## WHAT THIS TASK INVOLVES
Write every entry out again, exactly as given.

## DATA SECTION
=== Begin Enclosure ===
Lemma pg_steps_explained sv gs w c' :
  rtc pg_step (pg_start sv gs, w) c' -> Forall (fun t => all_explained t.2) c'.1.
Proof.
  intros Hsteps.
  assert (Forall2 (fun (_ : goroutine) t => explains_all t.2 t.1) gs (pg_start sv gs)) as Hstart
    by (apply Forall2_fmap_r, Forall_Forall2_diag, Forall_forall; intros g _;
        by apply lower_serve_explained, Forall_nil_2).
  eapply (histories_obey _ _ (fun _ => all_explained) (fun _ h _ => all_explained h) gs _ c'
            handle_pg_possible Hsteps) in Hstart.
  eapply (Forall2_Forall_r _ _ gs); [exact Hstart|]. apply Forall_forall. intros g _ t Ht.
  by apply obeys_now in Ht.
Qed.

Lemma pg_broadcasts_rows sv gs (sw : sec_world SN) (w : world pg_tables) c' :
  opt_RequireHMAC (m_options (sv_middleware sv)) = true ->
  opt_RequireNonce (m_options (sv_middleware sv)) = true ->
  rtc pg_step (pg_start sv gs, (sw, w)) c' ->
  w_sent c'.2.2 ≡ₚ w_sent w ++ concat ((fun t => serve_sends (seen t.2)) <$> c'.1) /\
  Forall2 (fun g t => Forall (fun s => exists rq, g = Incoming rq /\ pg_authorised sv rq t.2 s)
                        (serve_sends (seen t.2)).*1) gs c'.1.
Proof.
  intros Hh Hn Hsteps. split.
  - eapply pg_steps_sent; [exact Hsteps|]. cbn.
    by rewrite (pg_start_empty (fun h => serve_sends (seen h))), (right_id_L [] (++)).
  - pose proof (pg_steps_explained sv gs _ c' Hsteps) as Hrows.
    apply (pg_histories (fun g h => Forall (goroutine_authorised sv g h) (serve_sends h).*1)
             sv gs _ c') in Hsteps; [|intros g; by apply goroutine_obeys].
    pose proof (Forall2_and_r _ _ _ _ Hsteps Hrows) as Hboth. eapply Forall2_impl; [exact Hboth|]. intros g t [Hall Hexp]. eapply Forall_impl; [exact Hall|].
    intros s (rq & -> & Hpost & read & nonce & key & h1 & h2 & Hseen & Hread & Hsigned & Hroute & Hask).
    exists rq. split; [done|]. split; [done|]. exists read, nonce, key, h1, h2. do 4 (split; [done|]).
    split; [by eapply explained_rows|done].
Qed.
=== End Enclosure ===
## REPLY
Lemma pg_steps_explained sv gs w c' :
  rtc pg_step (pg_start sv gs, w) c' -> Forall (fun t => all_explained t.2) c'.1.
Proof.
  intros Hsteps.
  assert (Forall2 (fun (_ : goroutine) t => explains_all t.2 t.1) gs (pg_start sv gs)) as Hstart
    by (apply Forall2_fmap_r, Forall_Forall2_diag, Forall_forall; intros g _;
        by apply lower_serve_explained, Forall_nil_2).
  eapply (histories_obey _ _ (fun _ => all_explained) (fun _ h _ => all_explained h) gs _ c'
            handle_pg_possible Hsteps) in Hstart.
  eapply (Forall2_Forall_r _ _ gs); [exact Hstart|]. apply Forall_forall. intros g _ t Ht.
  by apply obeys_now in Ht.
Qed.

Lemma pg_broadcasts_rows sv gs (sw : sec_world SN) (w : world pg_tables) c' :
  opt_RequireHMAC (m_options (sv_middleware sv)) = true ->
  opt_RequireNonce (m_options (sv_middleware sv)) = true ->
  rtc pg_step (pg_start sv gs, (sw, w)) c' ->
  w_sent c'.2.2 ≡ₚ w_sent w ++ concat ((fun t => serve_sends (seen t.2)) <$> c'.1) /\
  Forall2 (fun g t => Forall (fun s => exists rq, g = Incoming rq /\ pg_authorised sv rq t.2 s)
                        (serve_sends (seen t.2)).*1) gs c'.1.
Proof.
  intros Hh Hn Hsteps. split.
  - eapply pg_steps_sent; [exact Hsteps|]. cbn.
    by rewrite (pg_start_empty (fun h => serve_sends (seen h))), (right_id_L [] (++)).
  - pose proof (pg_steps_explained sv gs _ c' Hsteps) as Hrows.
    apply (pg_histories (fun g h => Forall (goroutine_authorised sv g h) (serve_sends h).*1)
             sv gs _ c') in Hsteps; [|intros g; by apply goroutine_obeys].
    pose proof (Forall2_and_r _ _ _ _ Hsteps Hrows) as Hboth. eapply Forall2_impl; [exact Hboth|]. intros g t [Hall Hexp]. eapply Forall_impl; [exact Hall|].
    intros s (rq & -> & Hpost & read & nonce & key & h1 & h2 & Hseen & Hread & Hsigned & Hroute & Hask).
    exists rq. split; [done|]. split; [done|]. exists read, nonce, key, h1, h2. do 4 (split; [done|]).
    split; [by eapply explained_rows|done].
Qed.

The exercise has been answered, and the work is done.